__THE PROBLEM__. Each line below with the string "Hnot" should be copied.

(SOURCE INFORMATION begins)

(** The byte is stored. *)
Lemma store_facts m h t fl s j f u : facts m h t fl s -> fl !! j = Some Todo -> f <> Todo ->
  (f = Raising <-> stored_count fl + 1 = 100) ->
  facts m h t (<[j := f]> fl)
    (set_peripheral 2 (stored original_timer j fl (set_now u (s.(peripheral) 2))) s).
Proof.
  intros Hf Hj Hne Hlast. pose proof (f_transfers _ _ _ _ _ Hf) as Htr.
  pose proof (transfer_index original_timer _ _ _ _ _ _ Htr Hj) as Hlt. pose proof (f_struct _ _ _ _ _ 2 Hf) as Hst.
  pose proof (Hst' := stored_struct original_timer width_8 j fl (set_now u (s.(peripheral) 2)) Hst Hlt).
  eapply sink_facts; [done|done|done|done| |done|].
  - destruct Hst as [Hl _]. change (struct_size original_timer) with 120 in Hl.
    cbn [stored set_count set_regs regs set_now]. change (memory_offset original_timer) with 18.
    rewrite lookup_splice by (cbn; lia). by rewrite decide_True by lia.
  - apply (transfers_store original_timer width_8); [|done..].
    by eapply (transfers_same original_timer width_8).
Qed.

(** The interrupt is raised. *)
Lemma raise_facts m h t fl s j u : facts m h t fl s -> fl !! j = Some Raising ->
  facts m h t (<[j := Served]> fl)
    (set_peripheral 2 (set_irq true (set_now u (s.(peripheral) 2))) s).
Proof.
  intros Hf Hj. eapply sink_facts; try done; [by eapply (f_struct _ _ _ _ _ 2)|].
  apply (transfers_raise original_timer); [|done]. eapply (transfers_same original_timer width_8); [apply Hf|done|done].
Qed.
(** *** Progress *)

(** A running configuration in which no process may run, no byte waits in the
    FIFO and no request waits to be served has something due. *)
Lemma something_due ls c : good ls c -> c.(shared).(stopped) = false -> (forall n, ~ is_ready c n) ->
  c.(shared).(fifo) 0 = [] -> c.(shared).(requested) = [] -> exists t, deadline c t.
Proof.
  intros Hg Hrun Hidle Hfifo Hreq. pose proof Hg as [Hpool Htimely].
  destruct (pool_state _ _ _ _ _ _ _ Hpool) as (m & h & tl & fl & -> & Hf).
  assert (Hmain : (exists t, deadline c t) \/ m = Sleeping).
  { destruct (decide (m = Sleeping)) as [|Hm]; [by right|left].
    destruct (time_waits_deadline _ _ 0 (Main m) (fun _ _ => True) Hg eq_refl) as (d & s0 & Hd & _);
      [| |by eauto].
    - intros Hfin. rewrite (f_stopped _ _ _ _ _ Hf) in Hrun. by destruct m.
    - intros w s. destruct m; try done. by intros (t & -> & ? & _); exists t. }
  destruct Hmain as [| ->]; [done|].
  (* the main thread sleeps: the interrupt is low *)
  assert (Hlow : irq_level (shared c) = false).
  { destruct (good_thread _ _ 0 _ Hg eq_refl) as (p & Hp & Hok). destruct p as [| |w s0 k]; [done|done|].
    destruct Hok as [-> _]. destruct (irq_level (shared c)) eqn:Hirq; [|done].
    exfalso. apply (Hidle 0%nat). by exists (Wait_event irq_posedge), s0, k. }
  destruct (good_thread _ _ 2 _ Hg eq_refl) as (p & Hp & Hok). destruct tl as [|n|].
  - destruct p as [| |w s0 k]; [done|done|]. destruct Hok as [-> _].
    destruct (f_main _ _ _ _ _ Hf) as [(_ & _ & [(Hd & _)|(_ & Hfired & _)]) _].
    + exists timer_due. right. by exists 0.
    + exfalso. apply (Hidle 2%nat). by exists Wait_static, s0, k.
  - destruct p as [| |w s0 k]; [done|done|]. destruct Hok as [-> _].
    exfalso. apply (Hidle 2%nat). exists (Wait_event (peripheral_event 0 fifo_event)), s0, k. split; [done|].
    cbn. rewrite Hfifo. apply some_capacity.
  - pose proof (f_fifo _ _ _ _ _ Hf) as Hff. pose proof (f_index _ _ _ _ _ Hf) as Hfi. cbn [streamed] in Hff, Hfi.
    rewrite Hfifo in Hff. apply (f_equal length) in Hff. rewrite length_seqZ in Hff. cbn in Hff.
    pose proof (f_transfers _ _ _ _ _ Hf) as Htr. rewrite Hreq in Htr.
    pose proof (tr_requested _ _ _ _ _ Htr) as Hfr. apply (f_equal length) in Hfr.
    rewrite !length_fmap, length_seqZ in Hfr. cbn in Hfr. pose proof (tr_served _ _ _ _ _ Htr).
    destruct (decide (Forall (fun f => f <> Todo /\ f <> Raising) fl)) as [Hall|Hnot].
    + assert (irq_level (shared c) = true) by (apply (transfers_done original_timer _ _ _ _ Htr); [lia|done]).
      congruence.
    + apply not_Forall_Exists in Hnot; [|apply _]. apply Exists_exists in Hnot as (f & [j Hj]%list_elem_of_lookup & Hf').
      assert (Hl : (Main Sleeping :: Irq h :: Timer Drained :: Unused :: Unused :: (Transfer <$> fl)) !! (5 + j)%nat =
        Some (Transfer f)) by (change ((Transfer <$> fl) !! j = Some (Transfer f)); by rewrite list_lookup_fmap, Hj).
      destruct (time_waits_deadline _ _ _ _ (fun _ _ => True) Hg Hl) as (d & s0 & Hd & _); [intros Hfin; destruct f; try done; by apply Hf'|intros w s Hw; exact Hw|eauto].
Qed.

Lemma progress ls c : good ls c -> c.(shared).(stopped) = false -> exists r, step c r.
Proof.
  intros Hg Hrun. pose proof Hg as [Hpool Htimely].
  destruct (some_ready (ready capacity) c) as [(n & w & s0 & k & Hn & Hr)|Hidle].
  { eexists. eapply step_resume; [done|]. by econstructor. }
  destruct (fifo (shared c) 0) as [|v vs] eqn:Hfifo.
  2: { eexists. eapply (step_receive _ _ c 0 (v :: vs) []); [done|done|by rewrite app_nil_r|done]. }
  destruct (requested (shared c)) as [|[[i p] t] rest] eqn:Hreq.
  2: { eexists. by eapply step_serve. }
  destruct (something_due _ _ Hg Hrun Hidle Hfifo Hreq) as [t0 Ht0%deadline_list].
  destruct (list_minimum _ _ Ht0) as (t & Ht%deadline_list & Hmin).
  destruct (Z.eq_dec (time (shared c)) t) as [He|Hne].
  - destruct Ht as [(n & d & s0 & k & Hn & ->)|(i & Hi & Hd)].
    + exfalso. apply (Hidle n). exists (Wait_time d), s0, k. split; [done|]. exact He.
    + eexists. apply (step_fire _ _ c i); [done|done|]. by rewrite He.
  - specialize (Htimely t Ht) as Hle. eexists. apply (step_elapse _ _ c t); [done|lia|done|done|].
    intros t' Ht'%deadline_list. by apply Hmin.
Qed.

(** *** Termination *)

(** What has been streamed, requested and served. *)
Definition done_work (c : config) : Z :=
  2 * (c.(shared).(peripheral) 1).(memory_index) + Z.of_nat (length (c.(shared).(fifo) 0)) +
  Z.of_nat (length c.(threads)) - 5.
Definition work (c : config) : nat := Z.to_nat (300 - done_work c).
Definition pending (c : config) : nat :=
  match (c.(shared).(peripheral) 0).(timer_done_at) with Some _ => 1 | None => 0 end.

(** Work is done, or a process continues, or an event has happened. *)
Definition nearer (c' c : config) : Prop :=
  (work c' < work c)%nat \/ (work c' = work c /\ closer pending c' c).

Lemma nearer_wf : well_founded nearer.
Proof. apply measured_wf, closer_wf. Qed.

Lemma done_bound ls c : good ls c -> done_work c <= 300.
Proof.
  intros [Hpool _]. destruct (pool_state _ _ _ _ _ _ _ Hpool) as (m & h & tl & fl & -> & Hf).
  pose proof (pool_length _ _ _ _ _ _ _ Hpool) as Hlen. cbn [length] in Hlen. rewrite length_fmap in Hlen.
  pose proof (tr_served _ _ _ _ _ (f_transfers _ _ _ _ _ Hf)). pose proof (f_index _ _ _ _ _ Hf). unfold done_work.
  rewrite (f_fifo _ _ _ _ _ Hf), length_seqZ. lia.
Qed.

Lemma step_nearer ls c c' : good ls c -> step c (Ok c') ->
  nearer c' c \/ exists t, c' = mk_pool (set_time t c.(shared)) c.(threads) /\ deadline c t /\
    c.(shared).(time) < t /\ (forall n, ~ is_ready c n) /\ (forall u, deadline c u -> t <= u).
Proof.
  intros Hg Hs. destruct (step_good _ _ _ Hg Hs) as [[? _]|(ls' & c'' & [= <-] & Hg')]; [done|].
  pose proof (done_bound _ _ Hg) as Hb. pose proof (done_bound _ _ Hg') as Hb'.
  pose proof Hg as [Hpool _]. pose proof (pool_state _ _ _ _ _ _ _ Hpool) as HI.
  remember (Ok c') as r eqn:Hr.
  destruct Hs as [n r Hrun Hres|i vs rest Hrun Hi Hvs Hne|i p t rest Hrun Hreq s'|i Hrun Hi Ht|t Hrun Ht Hidle Hd Hmin].
  - left. subst r. destruct (pool_resume _ _ _ _ _ _ _ _ _ Hpool Hres) as [(f & ? & _)|(l & c1 & [= <-] & _ & Hguar & Hlen)]; [done|].
    destruct Hguar as (_ & _ & Hidx & Hff). apply resume_continues in Hres.
    destruct (decide (work c' < work c)%nat) as [|Hw]; [by left|]. right. split; [|by left].
    unfold work, done_work in *. rewrite Hidx, Hlen in *. lia.
  - left. left. pose proof (fifo_source _ _ _ _ _ HI Hvs Hne) as ->. destruct HI as (m & h & tl & fl & -> & Hf).
    destruct (receive_facts _ _ _ _ _ _ _ Hf Hvs) as (s' & Hrec & _ & Hff & _ & Hidx & _).
    rewrite Hrec, bind_Ok in Hr. injection Hr as <-.
    assert (Hpos : (0 < length vs)%nat) by (destruct vs; [done|cbn; lia]).
    unfold work, done_work in *. cbn [shared threads] in *. rewrite Hff, Hidx, Hvs, length_app in *. lia.
  - left. left. injection Hr as <-. unfold work, done_work in *. cbn [shared threads set_requested peripheral fifo s'] in *.
    rewrite length_app in *. cbn [length] in *. lia.
  - left. right. injection Hr as <-. destruct HI as (m & h & tl & fl & -> & Hf).
    destruct (fire_facts _ _ _ _ _ _ Hf Ht) as (-> & _ & _). split; [done|]. right. split; [done|].
    unfold pending. cbn [shared set_fired set_peripheral peripheral]. rewrite upd_same, Ht. cbn. lia.
  - right. injection Hr as <-. by exists t.
Qed.

(** Time does not advance twice in a row. *)
Lemma no_second_elapse c t t' : deadline c t ->
  let c' := mk_pool (set_time t c.(shared)) c.(threads) in
  (forall n, ~ is_ready c' n) -> (forall u, deadline c' u -> t' <= u) -> t < t' -> False.
Proof.
  intros [(n & d & s0 & k & Hn & Ht)|(i & Hi & Ht)] c' Hidle Hmin Hlt.
  - apply (Hidle n). exists (Wait_time d), s0, k. by split.
  - assert (t' <= t); [|lia]. apply Hmin. right. by exists i.
Qed.

Lemma failed_ends r : failed r -> sn rstep r.
Proof. intros [-> _]. constructor. by intros r' (c & ? & _). Qed.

(SOURCE INFORMATION ends)

__TASK SOLUTION__.
    destruct (decide (Forall (fun f => f <> Todo /\ f <> Raising) fl)) as [Hall|Hnot].
    + apply not_Forall_Exists in Hnot; [|apply _]. apply Exists_exists in Hnot as (f & [j Hj]%list_elem_of_lookup & Hf').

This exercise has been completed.